Zugegeben, die Musik war schon immer eine schaurige Mischung aus Dorffest, Rollschuhdisco und Apres-Ski-Prollgebollere an den allermeisten Spielorten, aber in Laufe der Jahre hat sich ein noch viel schlimmerer Aspekt hinzugesellt. Gemeint sind die Ballermann-Animateure, die die Riege der rechtschaffenen Stadionsprecher nach und nach in den Schoß der Arbeitslosigkeit treiben. Rekrutiert werden diese krächzenden B-Prominenten, deren korrekte Berufsbezeichnung "Stadion-Event-Manager" lautet, im Bürgerfunk oder im Privatfernsehen, und ihre einzige Qualifikation besteht darin, dass sie sich in der Vergangenheit zu dem Verein bekannt haben, dessen Stadion sie jetzt zugrölen dürfen.
Und das Schlimme ist, diese Brüllonkel scheinen auch noch beim Publikum anzukommen. Ich kenne gestandene Fußballfans, die mit Begeisterung auf alles eingehen, was ihnen eine johlende Aufziehpuppe, sei es Stefan Lehmann, Horst Schömbs oder Matthias Opdenhövel, vorexerziert. An dem Tag, an dem Ex-Big Brother Jürgen oder ein ähnliches Kaliber in Müngersdorf ein Mikrofon zur Hand bekommt, werde ich vor der Geschäftsstelle des Vereins in Hungerstreik treten. Denn dann würden wir auch hier nach Torerfolgen sinnfreie Dialoge wie: "Wir" - "Eins" - "Die Gäste" - "Null" (ungeachtet des tatsächlichen Spielstands natürlich) - "Danke" - "Bitte" - "Gern geschehen" - "Keine Ursache" mit dem Schreihals führen dürfen, und ich befürchte, die meisten auf den Rängen würden diesen Blödsinn sogar mitmachen. Das, was der Grölheini der Kurve entlockt, wird dann als Stimmung verkauft.

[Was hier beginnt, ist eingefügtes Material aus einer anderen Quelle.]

Lemma cluster_step_ok c c' : cluster_ok c → cluster_step c c' → cluster_ok c'.
Proof.
  intros Hc [e items Hn Hl Hv|e old items Hn Hl Hv|e st He|e He _].
  - unfold ValidateCreate in Hv. destruct (GetSize e) eqn:Eg; [|done..].
    destruct (needs_interface e) eqn:Ei; [done|].
    apply validate_ok in Hv as [Ho Hd]. specialize (Ho eq_refl).
    assert (∀ n eip, c !! n = Some eip → n ≠ Eip_Name e → eip ∈ items ∧ Eip_Name eip ≠ Eip_Name e) as Hin.
    { intros n eip Hx Hne. split; [by eapply listing_elem|]. by rewrite (ok_name c Hc n eip Hx). }
    apply cluster_ok_insert; [done|by rewrite Eg|done| |].
    + intros n eip ip Hx Hne. destruct (Hin n eip Hx Hne).
      apply not_overlap_disjoint. by eapply overlap_loop_ok.
    + intros Hde n eip Hx Hne. destruct (Hin n eip Hx Hne). unfold is_default_pool.
      by rewrite (default_loop_ok e items (Hd Hde) eip).
  - assert (Address (Eip_Spec e) = Address (Eip_Spec old) ∧ needs_interface e = false ∧
      (is_default_pool e → is_default_pool old ∨ default_loop e items = Ok ())) as (Ha & Hi & Hd).
    { unfold ValidateUpdate in Hv.
      destruct (decide (Annotations _ = _)) as [Ean|Ean];
        [|destruct (validate (Ok items) e false) as [[]| |] eqn:Ev; [apply validate_ok in Ev as [_ Ev]|done..]];
        cbn in Hv; (destruct (decide (Eip_Spec e = _)) as [Esp|Esp];
          [|destruct (decide (Address _ = _)); [|done]]); cbn in Hv;
        destruct (needs_interface e) eqn:Ei; try done;
        unfold is_default_pool; rewrite ?Ean, ?Esp; auto. }
    apply cluster_ok_insert; [done| |done| |].
    + rewrite (GetSize_address _ old) by done. by eapply (ok_size c Hc).
    + intros n eip ip Hx Hne Ce Cx. rewrite (Contains_address _ old) in Ce by done.
      by apply (ok_disjoint c Hc _ _ _ _ ip Hn Hx).
    + intros Hde n eip Hx Hne Hdx. destruct (Hd Hde) as [Ho|Ho].
      * by apply Hne, (ok_default c Hc _ _ _ _ Hx Hn).
      * unfold is_default_pool in Hdx. rewrite (default_loop_ok e items Ho eip) in Hdx; [done| |].
        -- by eapply listing_elem.
        -- by rewrite (ok_name c Hc n eip Hx).
  - set (e' := {| Eip_Meta := Eip_Meta e; Eip_Spec := Eip_Spec e; Eip_Status := st |}).
    change (Eip_Name e) with (Eip_Name e'). apply cluster_ok_insert; [done| | | |].
    + by apply (ok_size c Hc _ _ He).
    + by apply (ok_interface c Hc _ _ He).
    + intros n eip ip Hx Hne Ce Cx. by apply (ok_disjoint c Hc _ _ _ _ ip He Hx).
    + intros Hde n eip Hx Hne Hdx. by apply Hne, (ok_default c Hc _ _ _ _ Hx He).
  - constructor; intros *; rewrite !lookup_delete_Some; intros [? ?]; eauto using ok_name, ok_size, ok_interface.
    + intros [? ?]. eauto using ok_disjoint.
    + intros [? ?]. eauto using ok_default.
Qed.

(** ** Properties *)

(** C8: in every cluster that the webhook's admitted creations, updates and
    deletions (and any status updates) can produce from the empty one, every
    pool has a readable address range, a layer2 or vip pool names an
    interface, no address belongs to two pools, and at most one pool is
    marked as the default. *)
Theorem webhook_invariant (c : Cluster) (H : rtc cluster_step ∅ c) : cluster_ok c.
Proof.
  revert H. apply (rtc_ind_r (λ c, cluster_ok c)).
  - constructor; intros *; rewrite ?lookup_empty; done.
  - intros c1 c2 _ Hs Hc. by eapply cluster_step_ok.
Qed.

(** The address [x] belongs to the pool of [size] addresses from [base]: it is
    of the family of [base], and its number is in the range. *)
Definition pool_address (base : IP) (size : Z) (x : IP) : Prop :=
  canonical x ∧ length x = length (canon base) ∧ IPToBigInt base <= IPToBigInt x < IPToBigInt base + size.

(** The check compares numbers. *)
Lemma IsOverlap_numbers (e1 e2 : Eip) (b1 b2 : IP) (s1 s2 : Z) :
  GetSize e1 = Ok (b1, s1) → GetSize e2 = Ok (b2, s2) → 1 <= s1 < two63 → 1 <= s2 < two63 →
  IsOverlap e1 e2 = true ↔ IPToBigInt b1 < IPToBigInt b2 + s2 ∧ IPToBigInt b2 < IPToBigInt b1 + s1.
Proof.
  intros H1 H2 Hs1 Hs2. unfold IsOverlap, GetSize_ignore. rewrite H1, H2, !size_pred by done.
  rewrite !Z.gtb_ltb. destruct (_ || _) eqn:E; bool_to_prop; (split; [try done; lia|try done; lia]).
Qed.

(** C19: two pools of one family, each with a size, are reported as overlapping
    exactly when some address belongs to both: the check the webhook makes is
    sound and complete for them.  Pools of different families share no address;
    the check compares the numbers of their addresses nevertheless, so that an
    IPv4 pool and an IPv6 pool of small numbers are refused together. *)
Theorem IsOverlap_common_address (e1 e2 : Eip) (b1 b2 : IP) (s1 s2 : Z)
    (H1 : GetSize e1 = Ok (b1, s1)) (H2 : GetSize e2 = Ok (b2, s2)) (Hp1 : pool_ok b1 s1) (Hp2 : pool_ok b2 s2) :
  (length (canon b1) = length (canon b2) →
     IsOverlap e1 e2 = true ↔ ∃ x, pool_address b1 s1 x ∧ pool_address b2 s2 x) ∧
  (length (canon b1) ≠ length (canon b2) →
     (¬ ∃ x, pool_address b1 s1 x ∧ pool_address b2 s2 x) ∧
     (IsOverlap e1 e2 = true ↔ ∃ n, IPToBigInt b1 <= n < IPToBigInt b1 + s1 ∧ IPToBigInt b2 <= n < IPToBigInt b2 + s2)).
Proof.
  destruct Hp1 as (Hb1 & Hs1 & _), Hp2 as (Hb2 & Hs2 & _). rewrite (IsOverlap_numbers e1 e2 b1 b2 s1 s2) by done. split.
  - intros Hf. split; [|by intros (x & (_ & _ & ?) & (_ & _ & ?)); lia]. intros [? ?]. unfold pool_address.
    destruct (Z.le_ge_cases (IPToBigInt b1) (IPToBigInt b2)); [exists (canon b2)|exists (canon b1)];
      rewrite canon_IPToBigInt; (split_and!; [by apply canon_canonical|done|lia|lia|by apply canon_canonical|done|lia|lia]).
  - intros Hf. split; [intros (x & (_ & Hx1 & _) & (_ & Hx2 & _)); congruence|]. split.
    + intros [? ?]. exists (Z.max (IPToBigInt b1) (IPToBigInt b2)). lia.
    + intros (n & ? & ?). lia.
Qed.

(** A pool whose size is computed as 0 (an IPv6 network of 64 or more host
    bits) does not even overlap with itself: the webhook accepts such a network
    any number of times. *)
Theorem IsOverlap_blind (e : Eip) (b : IP) (H : GetSize e = Ok (b, 0)) : IsOverlap e e = false.
Proof.
  unfold IsOverlap, GetSize_ignore. rewrite H. change (wrap64 (0 - 1)) with (-1). rewrite Z.gtb_ltb.
  destruct (_ || _) eqn:E; [done|]. bool_to_prop. lia.
Qed.

(** A pool written as a CIDR network with at most 62 host bits contains
    exactly the addresses that Go's bitwise [IPNet.Contains] accepts (and that
    have the network's family), and its size is [2 ^ host bits]. *)
Theorem Contains_is_network (e : Eip) (ip : IP) (n : IPNet) (ones bits : Z)
    (H0 : ParseIP (Address (Eip_Spec e)) = [])
    (Hp : ParseCIDR (Address (Eip_Spec e)) = Ok (ip, n))
    (Hm : Mask_Size (IPNet_Mask n) = (ones, bits))
    (Hc : canonical (IPNet_IP n)) (Hh : bits - ones <= 62) :
  GetSize e = Ok (IPNet_IP n, 2 ^ (bits - ones)) ∧
  pool_ok (IPNet_IP n) (2 ^ (bits - ones)) ∧
  ∀ x, canonical x → length x = length (IPNet_IP n) → Contains e x = IPNet_Contains n x.
Proof.
  destruct (network_fits _ _ _ _ _ Hp Hm) as (Hok & Ho & Hfit).
  pose proof (pow_small (bits - ones) ltac:(lia)) as Hpow.
  assert (GetSize e = Ok (IPNet_IP n, 2 ^ (bits - ones))) as Hg.
  { rewrite (GetSize_cidr e ip n ones bits) by done. rewrite wrap64_small; [done|].
    unfold two63 in *. lia. }
  split; [done|]. split; [by unfold pool_ok; rewrite canon_id by done; auto|].
  intros x Hx Hlx. apply eq_true_iff_eq. rewrite (Contains_spec e _ _ x Hg Hpow).
  rewrite (IPNet_Contains_interval _ _ _ _ _ _ Hp Hm Hc Hx). tauto.
Qed.

(** The shift that computes the size of a CIDR pool overflows for 64 and
    more host bits (IPv6 prefixes of length at most 64): such a pool is
    accepted with size 0, contains no address and gives every address the
    ordinal -1. *)
Theorem GetSize_overflow (e : Eip) (ip : IP) (n : IPNet) (ones bits : Z)
    (H0 : ParseIP (Address (Eip_Spec e)) = [])
    (Hp : ParseCIDR (Address (Eip_Spec e)) = Ok (ip, n))
    (Hm : Mask_Size (IPNet_Mask n) = (ones, bits)) (Hh : 64 <= bits - ones) :
  GetSize e = Ok (IPNet_IP n, 0) ∧ (∀ x, Contains e x = false) ∧ (∀ x, IPToOrdinal e x = -1).
Proof.
  assert (GetSize e = Ok (IPNet_IP n, 0)) as Hg.
  { rewrite (GetSize_cidr e ip n ones bits) by done. by rewrite wrap64_pow_high. }
  split; [done|]. split; intros x.
  - unfold Contains, GetSize_ignore. rewrite Hg. change (wrap64 (0 - 1)) with (-1).
    rewrite Z.geb_leb. destruct (_ && _) eqn:E; [|done]. bool_to_prop. lia.
  - unfold IPToOrdinal. rewrite Hg, Z.geb_leb. set (o := big_Int64 _).
    destruct (o <? 0) eqn:E; [done|]. bool_to_prop. by rewrite (proj2 (Z.leb_le _ _)).
Qed.

(** C18: for an address of the pool's family whose distance from the first
    address fits an [int64], [IPToOrdinal] is its index in the pool:
    non-negative exactly when the pool contains it, below the size, and
    [IncrementIP] of the first address by it gives the address back. *)
Theorem IPToOrdinal_index (e : Eip) (base : IP) (size : Z) (ip : IP)
    (Hg : GetSize e = Ok (base, size)) (Hp : pool_ok base size)
    (Hip : ip_ok ip) (Hfam : length (canon ip) = length (canon base))
    (Hd : - two63 <= IPToBigInt ip - IPToBigInt base < two63) :
  (0 <= IPToOrdinal e ip ↔ Contains e ip = true) ∧
  (0 <= IPToOrdinal e ip →
     IPToOrdinal e ip < size ∧ IncrementIP (canon base) (IPToOrdinal e ip) = Ok (canon ip)).
Proof.
  destruct Hp as (Hb & Hs & Hfit).
  rewrite (Contains_spec e base size ip Hg Hs), (IPToOrdinal_exact e base size ip Hg Hd).
  rewrite Z.geb_leb. destruct (_ || _) eqn:E; bool_to_prop; [split; [lia|lia]|].
  split; [lia|]. intros Hn. split; [lia|]. apply IncrementIP_canon; [done..|lia].
Qed.

(** [IPToOrdinal] keeps only the low 64 bits of the distance: an address
    [2 ^ 64] above a member of the pool is not in the pool, and still gets
    that member's ordinal. *)
Theorem IPToOrdinal_truncates (e : Eip) (base : IP) (size k : Z) (ip : IP)
    (Hg : GetSize e = Ok (base, size)) (Hs : 1 <= size < two63) (Hk : 0 <= k < size)
    (Hip : IPToBigInt ip = IPToBigInt base + k + two64) :
  IPToOrdinal e ip = k ∧ Contains e ip = false.
Proof.
  split.
  - unfold IPToOrdinal. rewrite Hg, Hip.
    replace (IPToBigInt base + k + two64 - IPToBigInt base) with (k + two64) by lia.
    assert (big_Int64 (k + two64) = k) as ->.
    { unfold big_Int64. rewrite Z.abs_eq, Z.sgn_pos by (unfold two64; lia).
      replace (k + two64) with (k + 1 * two64) by lia. rewrite Z_mod_plus_full.
      rewrite Z.mod_small, Z.mul_1_l by (unfold two63, two64 in *; lia).
      apply wrap64_small. unfold two63 in *. lia. }
    rewrite Z.geb_leb. destruct (_ || _) eqn:E; bool_to_prop; lia.
  - apply not_true_is_false. rewrite (Contains_spec e base size ip Hg Hs), Hip.
    unfold two63, two64 in *. lia.
Qed.

(** ** Witnesses *)
Definition mk_eip (name addr : string) : Eip :=
  {| Eip_Meta := {| Name := name; Namespace := ""; Labels := None; Annotations := None;
                    Finalizers := []; DeletionTimestamp := None |};
     Eip_Spec := {| Address := addr; Protocol := "layer2"; Interface := "eth0"; Disable := false;
                    UsingKnownIPs := false; Priority := 0; Namespaces := [];
                    NamespaceSelector := None |};
     Eip_Status := Eip_Status zero_Eip |}.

Sprecherkabine des SV Liebertwolkwitz 58
Foto: NRhZ-Archiv
Gerne macht ein Sprecher dieser Zunft auch seine so genannte Stimmung gegen die Gäste. Ein ehrenwerter Verfechter der klassischen Stadionansage hier in Köln, Hans-Gerhard König, hatte einst die Kampagne "Stimmung ja - Krawalle nein" gegründet und vielleicht wäre es mal nötig, dass die Gästefans dem hetzerischen Gefauche aus der Sprecherkabine mit unverhohlener Aggression begegnen, damit der Veranstalter merkt, dass die seriösen Durchsagen aus der Vergangenheit auch erkennbare Vorteile mit sich brachten. Zumal die Entwicklung der Grobiane an den Stadionmikrofonen noch nicht einmal ihren Höhepunkt erreicht hat. Ich dachte, ich hätte bereits alles gehört, bis ich erleben durfte, wie Lothar Buttkus, der Wüterich auf der Bielefelder Alm, nach einer zugegebenermaßen gelungenen Parade während des laufenden Spiels: "Unser Torwart Mathias Hein, super gehalten" in sein Mikrofon jubelte. Diese Ungehobeltheit ist mir schon auf Dorfplätzen begegnet, in der Bundesliga hätte ich damit nie gerechnet. Nur wenn der kleine Marvin seinen Vater sucht, oder zur Ermahnung pyrotechnikzündelnder Jugendlicher sind Durchsagen, während der Ball rollt, angemessen. Sonst haben wir bald in jedem Stadion einen Beckmannverschnitt sitzen, der für alle Zuschauer das Offensichtliche noch geistreich kommentieren möchte.
Vielleicht werden wir aber von der Seuche geheilt, wenn auch die Heimfans merken, dass sie sich nicht auf der Jaguarbahn befinden, sondern bei einem Ereignis, bei dem das auf dem Rasen Gebotene allein für Begeisterungsstürme ausreichen sollte und keinen Stadion-Event-Manager braucht. Hoffentlich merkt dann auch die VIVA-Generation, dass Jo Brauner bedeutend lässiger ist als Lotto King Karl.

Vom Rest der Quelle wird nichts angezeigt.